▶ Exercise
Nothing but an exact copy is wanted: the line with "true, k2, [])" and each line after it in the data below, last line included.

▶ Entries supplied
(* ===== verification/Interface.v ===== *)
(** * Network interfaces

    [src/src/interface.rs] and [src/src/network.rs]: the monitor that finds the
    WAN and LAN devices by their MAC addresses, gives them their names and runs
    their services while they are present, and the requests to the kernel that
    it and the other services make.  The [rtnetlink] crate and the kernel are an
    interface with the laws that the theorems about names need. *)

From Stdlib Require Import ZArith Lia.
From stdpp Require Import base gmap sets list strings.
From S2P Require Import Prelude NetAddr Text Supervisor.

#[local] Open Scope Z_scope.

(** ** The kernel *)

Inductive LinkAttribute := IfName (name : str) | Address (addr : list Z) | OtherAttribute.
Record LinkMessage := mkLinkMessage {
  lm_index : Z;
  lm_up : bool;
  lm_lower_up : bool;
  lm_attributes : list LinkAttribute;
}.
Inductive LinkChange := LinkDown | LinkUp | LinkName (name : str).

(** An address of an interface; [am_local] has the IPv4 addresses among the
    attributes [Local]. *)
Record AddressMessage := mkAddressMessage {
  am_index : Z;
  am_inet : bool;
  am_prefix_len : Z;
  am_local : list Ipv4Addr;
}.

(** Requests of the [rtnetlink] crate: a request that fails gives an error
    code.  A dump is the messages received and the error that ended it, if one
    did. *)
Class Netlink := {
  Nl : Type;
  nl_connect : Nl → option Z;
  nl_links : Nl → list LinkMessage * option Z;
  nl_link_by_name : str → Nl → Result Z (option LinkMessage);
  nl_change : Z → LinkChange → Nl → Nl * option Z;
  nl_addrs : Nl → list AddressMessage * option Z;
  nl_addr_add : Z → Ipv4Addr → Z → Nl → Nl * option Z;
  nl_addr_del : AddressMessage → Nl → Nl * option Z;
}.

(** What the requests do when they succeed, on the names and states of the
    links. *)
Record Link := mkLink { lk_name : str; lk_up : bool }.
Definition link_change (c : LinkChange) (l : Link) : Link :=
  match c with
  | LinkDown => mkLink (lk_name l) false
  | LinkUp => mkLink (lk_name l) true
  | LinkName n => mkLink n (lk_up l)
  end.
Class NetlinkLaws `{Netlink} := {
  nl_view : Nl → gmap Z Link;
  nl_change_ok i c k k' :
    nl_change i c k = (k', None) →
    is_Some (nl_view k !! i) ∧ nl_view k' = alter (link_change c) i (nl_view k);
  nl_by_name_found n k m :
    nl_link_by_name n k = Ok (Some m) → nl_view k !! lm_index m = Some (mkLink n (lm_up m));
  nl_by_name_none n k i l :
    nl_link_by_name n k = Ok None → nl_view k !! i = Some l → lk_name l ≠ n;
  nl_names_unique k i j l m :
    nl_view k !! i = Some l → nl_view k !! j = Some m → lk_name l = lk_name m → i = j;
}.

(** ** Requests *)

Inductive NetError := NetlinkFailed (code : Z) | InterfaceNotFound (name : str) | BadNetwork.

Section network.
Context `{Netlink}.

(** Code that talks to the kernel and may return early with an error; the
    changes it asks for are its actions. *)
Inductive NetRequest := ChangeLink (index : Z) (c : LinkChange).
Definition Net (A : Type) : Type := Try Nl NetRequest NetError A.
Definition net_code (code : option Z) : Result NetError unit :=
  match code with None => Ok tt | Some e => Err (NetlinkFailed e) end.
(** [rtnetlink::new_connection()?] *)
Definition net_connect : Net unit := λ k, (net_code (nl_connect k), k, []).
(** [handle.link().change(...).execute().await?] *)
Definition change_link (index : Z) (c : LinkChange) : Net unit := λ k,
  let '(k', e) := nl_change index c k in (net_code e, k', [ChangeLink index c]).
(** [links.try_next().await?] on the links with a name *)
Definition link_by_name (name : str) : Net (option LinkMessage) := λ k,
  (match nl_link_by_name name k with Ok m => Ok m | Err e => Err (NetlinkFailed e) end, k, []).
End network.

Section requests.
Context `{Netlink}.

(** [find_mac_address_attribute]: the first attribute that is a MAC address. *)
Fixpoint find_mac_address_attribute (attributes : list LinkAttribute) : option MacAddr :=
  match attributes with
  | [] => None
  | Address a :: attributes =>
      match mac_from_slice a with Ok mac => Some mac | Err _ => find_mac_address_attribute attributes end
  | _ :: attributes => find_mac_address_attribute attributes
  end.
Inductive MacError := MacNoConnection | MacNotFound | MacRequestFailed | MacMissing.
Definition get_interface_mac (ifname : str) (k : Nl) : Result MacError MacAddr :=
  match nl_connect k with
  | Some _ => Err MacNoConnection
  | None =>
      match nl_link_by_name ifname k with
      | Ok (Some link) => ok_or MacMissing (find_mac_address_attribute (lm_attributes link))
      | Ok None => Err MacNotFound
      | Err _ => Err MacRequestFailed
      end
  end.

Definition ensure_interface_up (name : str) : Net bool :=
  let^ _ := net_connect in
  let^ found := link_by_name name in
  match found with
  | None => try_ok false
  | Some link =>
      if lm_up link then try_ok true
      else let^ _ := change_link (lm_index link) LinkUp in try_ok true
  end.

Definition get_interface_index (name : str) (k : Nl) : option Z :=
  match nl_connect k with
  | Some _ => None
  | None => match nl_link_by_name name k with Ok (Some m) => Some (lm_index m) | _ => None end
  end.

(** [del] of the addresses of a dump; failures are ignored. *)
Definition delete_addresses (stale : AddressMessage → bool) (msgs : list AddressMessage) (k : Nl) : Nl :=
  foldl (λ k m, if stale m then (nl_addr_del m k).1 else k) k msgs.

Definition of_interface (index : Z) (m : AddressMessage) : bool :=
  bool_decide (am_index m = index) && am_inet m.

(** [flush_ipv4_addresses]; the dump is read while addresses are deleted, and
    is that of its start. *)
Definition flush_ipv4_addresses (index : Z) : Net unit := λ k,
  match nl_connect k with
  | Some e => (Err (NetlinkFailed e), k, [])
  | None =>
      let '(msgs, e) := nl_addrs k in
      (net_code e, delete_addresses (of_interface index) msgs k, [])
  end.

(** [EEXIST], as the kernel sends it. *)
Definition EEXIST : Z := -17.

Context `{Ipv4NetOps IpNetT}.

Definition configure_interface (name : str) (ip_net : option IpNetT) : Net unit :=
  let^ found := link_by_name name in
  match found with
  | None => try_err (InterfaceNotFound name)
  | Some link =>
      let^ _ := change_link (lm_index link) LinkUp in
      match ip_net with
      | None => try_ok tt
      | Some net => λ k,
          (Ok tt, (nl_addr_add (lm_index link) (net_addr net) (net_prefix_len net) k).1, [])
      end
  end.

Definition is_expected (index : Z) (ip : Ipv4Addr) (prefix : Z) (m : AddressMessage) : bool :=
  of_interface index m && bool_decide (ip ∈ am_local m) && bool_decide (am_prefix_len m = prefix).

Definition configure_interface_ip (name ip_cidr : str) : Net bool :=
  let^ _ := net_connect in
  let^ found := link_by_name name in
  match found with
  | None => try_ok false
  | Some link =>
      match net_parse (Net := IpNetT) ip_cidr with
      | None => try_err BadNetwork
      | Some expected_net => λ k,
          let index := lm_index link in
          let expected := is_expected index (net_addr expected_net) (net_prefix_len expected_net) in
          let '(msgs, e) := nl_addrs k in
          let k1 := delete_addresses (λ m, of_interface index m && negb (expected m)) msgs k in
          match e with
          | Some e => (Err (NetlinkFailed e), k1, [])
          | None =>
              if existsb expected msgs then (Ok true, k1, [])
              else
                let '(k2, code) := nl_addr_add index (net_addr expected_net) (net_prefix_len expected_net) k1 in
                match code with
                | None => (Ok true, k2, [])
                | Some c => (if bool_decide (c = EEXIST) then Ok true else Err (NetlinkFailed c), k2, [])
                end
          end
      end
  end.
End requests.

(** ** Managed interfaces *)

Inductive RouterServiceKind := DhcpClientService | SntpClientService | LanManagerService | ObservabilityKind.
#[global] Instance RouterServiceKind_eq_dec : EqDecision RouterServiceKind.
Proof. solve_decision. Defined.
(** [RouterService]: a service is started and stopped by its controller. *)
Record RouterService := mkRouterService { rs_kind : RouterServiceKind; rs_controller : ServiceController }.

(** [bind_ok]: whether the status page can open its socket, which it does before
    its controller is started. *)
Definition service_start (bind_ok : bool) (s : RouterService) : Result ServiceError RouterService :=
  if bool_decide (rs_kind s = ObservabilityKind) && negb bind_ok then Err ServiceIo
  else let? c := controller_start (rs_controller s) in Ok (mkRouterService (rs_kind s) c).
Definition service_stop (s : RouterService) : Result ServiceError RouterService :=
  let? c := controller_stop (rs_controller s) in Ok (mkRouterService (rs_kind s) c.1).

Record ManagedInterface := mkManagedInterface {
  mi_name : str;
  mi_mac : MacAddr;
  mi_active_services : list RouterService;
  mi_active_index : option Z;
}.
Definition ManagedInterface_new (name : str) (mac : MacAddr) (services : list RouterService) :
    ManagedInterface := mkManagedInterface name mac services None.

▶ Exercise output
                | None => (Ok true, k2, [])
                | Some c => (if bool_decide (c = EEXIST) then Ok true else Err (NetlinkFailed c), k2, [])
                end
          end
      end
  end.
End requests.

(** ** Managed interfaces *)

Inductive RouterServiceKind := DhcpClientService | SntpClientService | LanManagerService | ObservabilityKind.
#[global] Instance RouterServiceKind_eq_dec : EqDecision RouterServiceKind.
Proof. solve_decision. Defined.
(** [RouterService]: a service is started and stopped by its controller. *)
Record RouterService := mkRouterService { rs_kind : RouterServiceKind; rs_controller : ServiceController }.

(** [bind_ok]: whether the status page can open its socket, which it does before
    its controller is started. *)
Definition service_start (bind_ok : bool) (s : RouterService) : Result ServiceError RouterService :=
  if bool_decide (rs_kind s = ObservabilityKind) && negb bind_ok then Err ServiceIo
  else let? c := controller_start (rs_controller s) in Ok (mkRouterService (rs_kind s) c).
Definition service_stop (s : RouterService) : Result ServiceError RouterService :=
  let? c := controller_stop (rs_controller s) in Ok (mkRouterService (rs_kind s) c.1).

Record ManagedInterface := mkManagedInterface {
  mi_name : str;
  mi_mac : MacAddr;
  mi_active_services : list RouterService;
  mi_active_index : option Z;
}.
Definition ManagedInterface_new (name : str) (mac : MacAddr) (services : list RouterService) :
    ManagedInterface := mkManagedInterface name mac services None.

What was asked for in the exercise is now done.